■ Your task
Only the last stretch of the records is wanted: restate word for word the line with "intros l. induction" and every line after it.

■ Data extracted from a collection
(** Compression keeps one bit of the four equal ones, which expansion copies. *)
Lemma compressed_key w b : block_ok b -> holds_block w b -> let c := compress_key w in
  length c = 2%nat /\ rep (expand_word (c !!! 0%nat) ++ expand_word (c !!! 1%nat)) (replicate 4 b).
Proof.
  intros Hb Hw c. pose proof (rep_pairs (fun _ => w) (replicate 4 b) eq_refl ltac:(now apply Forall_replicate)) as H.
  assert (forall k, (k < 4)%nat -> holds_block w (replicate 4 b !!! k)) as HW by (intros k Hk; now rewrite lookup_total_replicate_2 by exact Hk).
  specialize (H HW). unfold compress_key in c. unfold pairs in H. destruct (br_aes_ct64_interleave_in w) as [q0 q4]. cbn [fst snd] in H.
  set (q := br_aes_ct64_ortho _) in *. clearbody q. subst c. split; [reflexivity|]. cbn [lookup_total list_lookup_total].
  set (c0 := _ .| _ .| _ .| _). set (c1 := (_ .& 0x1111111111111111) .| _ .| _ .| _).
  assert (forall j p, (j < 4)%nat -> (p < 64)%nat -> (p mod 4 = j)%nat -> tb c0 p = tb (q !!! j) p /\ tb c1 p = tb (q !!! (4 + j)%nat) p) as Ec.
  { intros j p Hj Hp E. unfold c0, c1. rewrite !masks_bits by exact Hp. rewrite E. do 4 (destruct j as [|j]; [split; reflexivity|]). exfalso; lia. }
  clearbody c0 c1. destruct (expand_word_width c0) as [L0 W0]. destruct (expand_word_width c1) as [L1 W1].
  constructor; [reflexivity | now apply Forall_app | reflexivity | now apply Forall_replicate|].
  intros p Hp. rewrite lookup_total_replicate_2 by apply block_mod. apply bits_at_eq; [reflexivity|]. intros i Hi.
  destruct (key_place p i Hp Hi) as (H1 & H2 & H3). destruct (Ec (i mod 4)%nat _ ltac:(apply Nat.mod_upper_bound; lia) H1 H2) as [E0 E1].
  destruct (decide (i < 4)%nat) as [Hlt|Hge].
  - rewrite lookup_total_app_l by lia. rewrite expand_word_bits by assumption. rewrite (Nat.mod_small i) in * by lia. rewrite E0.
    rewrite (rep_bit _ _ _ _ H) by lia. now rewrite H3, lookup_total_replicate_2 by apply block_mod.
  - assert (i mod 4 = i - 4)%nat as Em by (symmetry; apply (Nat.mod_unique _ _ 1); lia). rewrite Em in *.
    rewrite lookup_total_app_r by lia. rewrite L0, expand_word_bits by lia. rewrite E1.
    replace (4 + (i - 4))%nat with i by lia. rewrite (rep_bit _ _ _ _ H) by lia. now rewrite H3, lookup_total_replicate_2 by apply block_mod.
Qed.

(** * The expanded keys *)

(** A concatenation of pieces of the same length, from one piece on. *)
Lemma drop_pieces {A} (f : nat -> list A) n m i : (forall k, length (f k) = n) -> (i <= m)%nat ->
  drop (n * i) (seq 0 m ≫= f) = seq i (m - i) ≫= f.
Proof.
  intros Hf Hi. assert (forall l, length (l ≫= f) = (n * length l)%nat) as HL.
  { intros l. induction l as [|k l IH]; [cbn; lia|]. cbn [mbind list_bind length]. rewrite length_app, Hf. cbn [mbind] in IH. rewrite IH. lia. }
  replace m with (i + (m - i))%nat at 1 by lia. rewrite seq_app, bind_app. apply drop_app_length'. now rewrite HL, length_seq.
Qed.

■ Expected output
  { intros l. induction l as [|k l IH]; [cbn; lia|]. cbn [mbind list_bind length]. rewrite length_app, Hf. cbn [mbind] in IH. rewrite IH. lia. }
  replace m with (i + (m - i))%nat at 1 by lia. rewrite seq_app, bind_app. apply drop_app_length'. now rewrite HL, length_seq.
Qed.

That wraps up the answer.